------ INPUT

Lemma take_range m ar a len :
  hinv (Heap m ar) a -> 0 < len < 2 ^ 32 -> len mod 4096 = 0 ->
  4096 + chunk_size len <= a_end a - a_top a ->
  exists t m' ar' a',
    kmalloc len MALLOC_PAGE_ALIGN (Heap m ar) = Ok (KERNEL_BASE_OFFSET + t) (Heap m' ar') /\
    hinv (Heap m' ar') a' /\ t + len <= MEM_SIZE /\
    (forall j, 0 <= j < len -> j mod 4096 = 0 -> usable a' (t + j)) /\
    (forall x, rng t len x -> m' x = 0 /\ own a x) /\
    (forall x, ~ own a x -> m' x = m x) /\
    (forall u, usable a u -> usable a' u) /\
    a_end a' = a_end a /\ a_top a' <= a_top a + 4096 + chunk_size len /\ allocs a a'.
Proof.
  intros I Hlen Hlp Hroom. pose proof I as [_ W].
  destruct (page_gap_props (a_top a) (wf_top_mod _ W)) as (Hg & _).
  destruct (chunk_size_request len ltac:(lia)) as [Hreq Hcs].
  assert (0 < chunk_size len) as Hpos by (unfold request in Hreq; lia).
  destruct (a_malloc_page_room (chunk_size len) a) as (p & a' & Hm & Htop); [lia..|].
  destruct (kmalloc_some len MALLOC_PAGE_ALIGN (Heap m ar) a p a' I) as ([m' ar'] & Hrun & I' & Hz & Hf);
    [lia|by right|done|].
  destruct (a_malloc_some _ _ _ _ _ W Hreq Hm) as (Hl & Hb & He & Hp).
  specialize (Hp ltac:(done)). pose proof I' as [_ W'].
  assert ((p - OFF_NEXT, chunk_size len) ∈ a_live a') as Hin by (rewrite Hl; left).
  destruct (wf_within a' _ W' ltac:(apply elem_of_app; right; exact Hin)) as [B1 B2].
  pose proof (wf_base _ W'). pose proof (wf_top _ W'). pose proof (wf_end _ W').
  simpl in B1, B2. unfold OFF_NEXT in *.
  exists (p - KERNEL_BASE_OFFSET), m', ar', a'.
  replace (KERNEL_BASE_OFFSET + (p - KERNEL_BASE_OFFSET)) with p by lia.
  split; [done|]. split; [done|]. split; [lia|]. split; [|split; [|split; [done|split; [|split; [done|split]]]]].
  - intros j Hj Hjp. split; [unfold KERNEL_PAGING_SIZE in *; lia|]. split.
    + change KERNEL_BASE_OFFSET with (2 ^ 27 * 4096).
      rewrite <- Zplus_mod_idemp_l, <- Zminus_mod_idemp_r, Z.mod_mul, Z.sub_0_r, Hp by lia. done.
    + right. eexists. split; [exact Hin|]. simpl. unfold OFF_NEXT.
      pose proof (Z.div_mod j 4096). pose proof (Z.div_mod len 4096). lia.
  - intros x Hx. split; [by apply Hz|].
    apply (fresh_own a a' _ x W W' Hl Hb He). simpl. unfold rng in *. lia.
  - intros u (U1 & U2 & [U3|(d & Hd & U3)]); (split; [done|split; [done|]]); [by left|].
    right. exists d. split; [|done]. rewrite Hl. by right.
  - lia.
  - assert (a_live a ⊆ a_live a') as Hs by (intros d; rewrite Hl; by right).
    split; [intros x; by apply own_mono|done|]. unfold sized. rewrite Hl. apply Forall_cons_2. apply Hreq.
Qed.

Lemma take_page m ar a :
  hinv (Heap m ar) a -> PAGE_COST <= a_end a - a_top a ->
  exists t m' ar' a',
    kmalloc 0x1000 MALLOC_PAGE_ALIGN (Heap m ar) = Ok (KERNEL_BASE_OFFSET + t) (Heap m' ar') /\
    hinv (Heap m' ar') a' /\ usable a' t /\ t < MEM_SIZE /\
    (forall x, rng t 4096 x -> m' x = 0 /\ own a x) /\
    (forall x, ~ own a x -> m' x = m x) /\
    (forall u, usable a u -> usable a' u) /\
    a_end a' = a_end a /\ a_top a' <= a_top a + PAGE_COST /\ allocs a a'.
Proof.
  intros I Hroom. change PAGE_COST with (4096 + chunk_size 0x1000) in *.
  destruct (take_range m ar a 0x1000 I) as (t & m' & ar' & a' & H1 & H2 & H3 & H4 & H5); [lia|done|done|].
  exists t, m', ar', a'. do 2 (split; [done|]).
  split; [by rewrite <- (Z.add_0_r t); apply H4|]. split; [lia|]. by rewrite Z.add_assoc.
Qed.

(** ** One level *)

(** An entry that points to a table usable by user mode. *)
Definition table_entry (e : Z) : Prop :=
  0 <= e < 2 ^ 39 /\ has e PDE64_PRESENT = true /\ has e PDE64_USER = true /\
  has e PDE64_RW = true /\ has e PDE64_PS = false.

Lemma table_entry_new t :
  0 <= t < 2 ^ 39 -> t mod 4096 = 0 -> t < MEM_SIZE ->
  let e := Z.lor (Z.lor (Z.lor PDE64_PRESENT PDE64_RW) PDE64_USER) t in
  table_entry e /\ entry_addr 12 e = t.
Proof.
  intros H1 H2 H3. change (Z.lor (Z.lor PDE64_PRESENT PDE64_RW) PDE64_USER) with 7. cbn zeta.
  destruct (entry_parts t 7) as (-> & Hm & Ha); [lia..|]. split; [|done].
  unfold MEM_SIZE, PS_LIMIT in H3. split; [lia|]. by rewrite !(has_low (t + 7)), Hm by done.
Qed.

------------

◆ **YOUR TASK**
Please retype the records above starting with the line that contains "has e PDE64_RW" and stopping after the last line, changing nothing.

◆ **OUTPUT BELOW**
  has e PDE64_RW = true /\ has e PDE64_PS = false.

Lemma table_entry_new t :
  0 <= t < 2 ^ 39 -> t mod 4096 = 0 -> t < MEM_SIZE ->
  let e := Z.lor (Z.lor (Z.lor PDE64_PRESENT PDE64_RW) PDE64_USER) t in
  table_entry e /\ entry_addr 12 e = t.
Proof.
  intros H1 H2 H3. change (Z.lor (Z.lor PDE64_PRESENT PDE64_RW) PDE64_USER) with 7. cbn zeta.
  destruct (entry_parts t 7) as (-> & Hm & Ha); [lia..|]. split; [|done].
  unfold MEM_SIZE, PS_LIMIT in H3. split; [lia|]. by rewrite !(has_low (t + 7)), Hm by done.
Qed.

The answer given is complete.